Mort de la philosophe Monique Castillo
La philosophe Monique Castillo, née en 1948, est morte, le 22 septembre 2019, des suites d’une intervention chirurgicale liée à un cancer. Avec elle disparaît une figure éminente de la philosophie française, particulière par sa place et son style. Professeur hors pair, oratrice brillante, cette spécialiste de Kant n’était en rien une icône médiatique, pas plus qu’une chercheuse recluse dans sa bibliothèque. Elle incarnait un autre modèle, peut-être en voie de disparition, celui des esprits rompus aux analyses théoriques mais infatigablement ouverts sur le monde contemporain, attentifs à l’acuité et à la diversité de ses interrogations.
Agrégée de philosophie venue de la science politique, diplômée de Sciences Po en 1974, élève de Paul Ricoeur, Monique Castillo s’est d’abord engagée dans un doctorat de philosophie sous la direction de Simone Goyard-Fabre. Ce travail portait sur la philosophie de Kant, qui deviendra son auteur de prédilection et qui constitue le fil rouge de tout son itinéraire. Mais son approche du kantisme et de la philosophie critique était fort loin de ce qu’on reproche souvent à cette école. Le kantisme de Monique Castillo n’était ni ennuyeux, ni austère, ni formaliste. La pensée kantienne qu’elle ressuscitait et s’efforçait de rendre actuelle était centrée sur le cosmopolitisme, la construction de la paix, l’identité de Europe.
Cet esprit des Lumières était au coeur de ses travaux explicitement consacrés au maître de Königsberg, en particulier Kant et l’avenir de la culture(PUF, 1990), qui éclaire le rôle de la culture dans les progrès de droits de l’homme et de la condition humaine, et Kant, l’invention critique(Vrin, 1997). Surtout, Monique Castillo avait retenu de ce maître lointain le souci constant d’interroger philosophiquement le présent. On ne saurait oublier que Kant a été le premier philosophe à scruter la spécificité de son époque, notamment dans l’opuscule Qu’est-ce que les Lumières ? (1784), au lieu de ne disserter que sur des questions supposées éternelles.

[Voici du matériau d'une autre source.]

Lemma wp_attend turns inner process thread outputRead inputWrite input echo timeoutMs o1 l ch c f d ck pd st (Q : option ProcessResult -> World -> Prop) :
  NoDup [thread; process; outputRead; inputWrite] -> Forall (λ h, h ∈ o1) [thread; process; outputRead; inputWrite] ->
  (pd < inner)%nat -> 0 <= timeoutMs -> timeoutMs + 1 < Z.of_nat turns ->
  (forall x code out sent cut ck' pd', (pd' <= pd)%nat -> zlen out <= kMaxCapturedOutput -> given sent cut input ->
     Q (Some (mkProcessResult true x code out))
       (mkWorld (o1 ∖ list_to_set [thread; process; outputRead; inputWrite]) false false ∅ l (ch ++ [feed sent cut c]) f d ck' pd' st)) ->
  wpd (attend turns inner process thread outputRead inputWrite input echo timeoutMs) (mkWorld o1 false false ∅ l (ch ++ [c]) f d ck pd st) Q.
Proof.
  intros Hnd Ho Hpd Ht0 Ht HQ. rewrite !Forall_cons in Ho. destruct Ho as (Hth & Hpr & Hor & Hiw & _).
  unfold attend. apply wp_makeJob; [done | done | set_solver |]. intros job Hjob.
  apply wps_bind, wp_writeInput; [set_solver | done |]. intros sent cut Hsent.
  apply wps_do; [cbn; set_solver |]. intros ? _. cbn [after]. assert ((∅ : gset Z) ∖ {[inputWrite]} = ∅) as -> by set_solver.
  apply wps_do; [done |]. intros now Hnow. cbn [answers clock] in Hnow. cbn [after].
  rewrite !NoDup_cons, !not_elem_of_cons in Hnd. destruct Hnd as ((? & ? & ? & _) & (? & ? & _) & (? & _) & _).
  assert (Hj : forall j, job = Some j -> j <> inputWrite /\ j <> thread /\ j <> process /\ j <> outputRead).
  { intros j E. specialize (Hjob j E). split_and!; intros ->; contradiction. }
  apply wps_bind, wp_watch; [set_solver | set_solver | | done | unfold kMaxCapturedOutput, zlen; cbn [length]; lia | lia |].
  { intros j ->. specialize (Hj j eq_refl). unfold owned. cbn. set_solver. }
  intros x out ck' pd' Hpd' Hout. apply wps_do; [cbn; set_solver |]. intros code _. cbn [after].
  apply wps_bind, wp_closeHandles.
  - destruct job as [j|]; [specialize (Hj j eq_refl) |]; cbn; rewrite !NoDup_cons, !not_elem_of_cons;
      (split_and!; try apply not_elem_of_nil; try apply NoDup_nil_2; try done; try (by apply Hj)).
  - destruct job as [j|]; [specialize (Hj j eq_refl) |]; cbn; rewrite !Forall_cons; split_and!; try done;
      unfold owned; cbn; set_solver.
  - assert ((∅ : gset Z) ∖ list_to_set (option_list job ++ [thread; process; outputRead]) = ∅) as -> by set_solver.
    assert ((((owned job ∪ o1) ∖ {[inputWrite]}) ∖ list_to_set (option_list job ++ [thread; process; outputRead])) =
      o1 ∖ list_to_set [thread; process; outputRead; inputWrite]) as ->; [| by apply HQ].
    rewrite list_to_set_app_L. fold (owned job). assert (Hd : owned job ## o1).
    { unfold owned. destruct job as [j|]; cbn; [specialize (Hjob j eq_refl); set_solver | set_solver]. }
    clear -Hd. cbn [list_to_set]. set_solver.
Qed.
(** What the loop lets pass grants no right of the mask to a standard token. *)
Lemma aclRisky_denies mask user right aces :
  seen mask right -> plain aces -> aclRisky mask user aces = false -> accessCheck (standardToken user) right aces = false.
Proof.
  intros Hs Hp. induction Hp as [|e aces (ace & -> & Ht) _ IH]; [done |]. cbn [aclRisky accessCheck]. intros Hr.
  destruct (Z.land (ace_flags ace) INHERIT_ONLY_ACE =? 0); cbn [negb orb] in *; [| apply IH; by rewrite orb_true_r in Hr].
  rewrite orb_false_r in Hr. case_bool_decide as Hsid; cbn [orb]; [apply IH; by repeat case_match |].
  destruct (Z.eqb_spec (Z.land (granted (ace_mask ace)) right) 0) as [Eg|Eg]; [apply IH; by repeat case_match |].
  apply Hs in Eg. apply lowPrivilege_token in Hsid.
  apply elem_of_cons in Ht as [Ht|Ht%list_elem_of_singleton]; rewrite Ht in *; [| done].
  change (negb (ACCESS_ALLOWED_ACE_TYPE =? ACCESS_ALLOWED_ACE_TYPE)) with false in Hr. cbv iota in Hr.
  rewrite (proj2 (Z.eqb_neq _ _) Eg), Hsid in Hr. done.
Qed.
Lemma unrisky_closed user mask rights path :
  (forall right, right ∈ rights -> seen mask right) -> unrisky user mask path -> closed user rights path.
Proof. intros Hs (aces & E & Hr). exists aces. split; [done |]. intros Hp right Hin. by apply (aclRisky_denies mask); [apply Hs | |]. Qed.

(** The loop with a smaller mask, and without the user. *)
Lemma aclRisky_mono mask mask' user user' aces :
  Z.land mask mask' = mask' -> user' = user \/ user' = None -> aclRisky mask user aces = false -> aclRisky mask' user' aces = false.
Proof.
  intros Hm Hu. induction aces as [|[ace|] aces IH]; cbn [aclRisky]; [done | | done]. destruct (_ || _); [done |].
  destruct (Z.eqb_spec (Z.land (ace_mask ace) mask') 0) as [E'|E'].
  - destruct (Z.land (ace_mask ace) mask =? 0); [done |]. by destruct (lowPrivilege user (ace_sid ace)).
  - rewrite (proj2 (Z.eqb_neq _ _) (seen_part mask mask' _ Hm E')). destruct (lowPrivilege user (ace_sid ace)) eqn:El; [done |].
    assert (lowPrivilege user' (ace_sid ace) = false) as ->; [| done].
    destruct Hu as [-> | ->]; [done |]. revert El. unfold lowPrivilege. rewrite !orb_false_iff. intros [? _]. by split.
Qed.

(** The place of an executable: it, its folder and every folder above. *)
Definition place (object ancestor : wide -> Prop) (real : wide) : Prop :=
  object real /\ (parent_path real <> [] -> object (parent_path real)) /\
  (forall n, let above := Nat.iter (S (S n)) parent_path real in above <> [] -> ancestor above).
Definition guarded (user : option Sid) : wide -> Prop := place (closed user objectRights) (closed user ancestorRights).
Definition checked (user : option Sid) : wide -> Prop := place (unrisky user kObjectMask) (unrisky user kAncestorMask).

Lemma place_mono (P P' Q Q' : wide -> Prop) real : (forall p, P p -> P' p) -> (forall p, Q p -> Q' p) -> place P Q real -> place P' Q' real.
Proof. intros HP HQ (H1 & H2 & H3). split; [auto |]. split; [auto |]. intros n q Hq. apply HQ. by apply H3. Qed.
Lemma checked_guarded user user' real : user' = user \/ user' = None -> checked user real -> guarded user' real.
Proof.
  assert (Hm : forall mask p, user' = user \/ user' = None -> unrisky user mask p -> unrisky user' mask p).
  { intros mask p Hu (aces & E & Hr). exists aces. split; [done |]. apply (aclRisky_mono mask mask user); [apply Z.land_diag | done | done]. }
  intros Hu. apply place_mono; intros p Hp.
  - apply (unrisky_closed user' kObjectMask); [apply seen_object | by apply Hm].
  - apply (unrisky_closed user' kAncestorMask); [apply seen_ancestor | by apply Hm].
Qed.

Lemma iter_fixed n p : parent_path p = p -> Nat.iter n parent_path p = p.
Proof. intros E. induction n as [|n IH]; [done |]. by rewrite Nat.iter_succ, IH. Qed.
Lemma parent_empty : parent_path [] = [].
Proof. destruct (parent_shorter []) as [?|Hl]; [done | cbn in Hl; lia]. Qed.
Lemma mask_weaker user p : unrisky user kObjectMask p -> unrisky user kAncestorMask p.
Proof. intros (aces & E & Hr). exists aces. split; [done |]. by apply (aclRisky_mono kObjectMask _ user); [| left |]. Qed.
End Guard.

(** ** What the calls amount to *)

(** Handles and memory held, the child that runs, files written and not deleted, the clock,
    whether a question about the user went unanswered, the file being written, and how many
    children were started. *)
Record Box := mkBox {
  open : gset Z; memory : gset Z; running : option Z; files : gmap wide wide; clock : Z; refused : bool; writing : option (Z * wide); started : nat;
}.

Dans son sillage, et sur des thèmes issus de son œuvre, la philosophe s’est employée à élaborer des analyses ajustées au XXIesiècle, en réfléchissant par exemple, au fil d’une douzaine d’ouvrages, sur ce que deviennent aujourd’hui l’humanisme, la citoyenneté, la religion, l’identité ou l’éthique. Soucieuse de tenir ensemble versant théorique et versant pratique de ces interrogations, elle n’oubliait jamais que les progrès de la pensée doivent s’incarner dans des mesures concrètes, comme le montre en particulier son étudeMorale et politique des Droits de l’homme(Georg Olms, 2003).
C’est aussi autour des questions cruciales de la guerre et de la paix que la philosophe a déployé, ces quinze dernières années, livres, articles et conférences, en publiant notamment Connaître la guerre, penser la paix(Kimé, 2005) et en étant membre du comité de rédaction de la revue Inflexions de l’armée de terre, où elle a publié de nombreux articles.
Ses étudiants à l’université de Poitiers, puis à celle de Paris XII-Créteil, ne sont pas les seuls, et de loin, à conserver le souvenir de ses analyses vives, parfois éblouissantes de pertinence et de clarté. Car Monique Castillo, à côté de ses activités universitaires, savait multiplier interventions et conférences, notamment au Mardis de la Philoces quinze dernières années, à l’Institut des Hautes Etudes de Défense Nationale, au Cercle Condorcet d’Auxerre et en bien d’autres institutions.
Elle perpétuait ainsi, au féminin, la figure multiséculaire du penseur citoyen, la transformant en celle de femme de combat, désireuse de ne pas lâcher l’attention au concept sans rien céder non plus du souci des détails, parce les deux, à ses yeux, sont inséparables et que le progrès n’est possible qu’en les tenant ensemble. Son dernier livre publié, Faire Renaissance. Une éthique publique pour demain(Vrin, 2016) s’employait à lutter contre le déclinisme et l’individualisme. Ces combats, à la fois intellectuels et politiques, Monique Castillo les menait par écrit, mais aussi, et avec une ardeur singulière, face à ses auditoires. Par sa présence, son enthousiasme, son endurance et sa virtuosité, cette philosophe était une femme de paroles.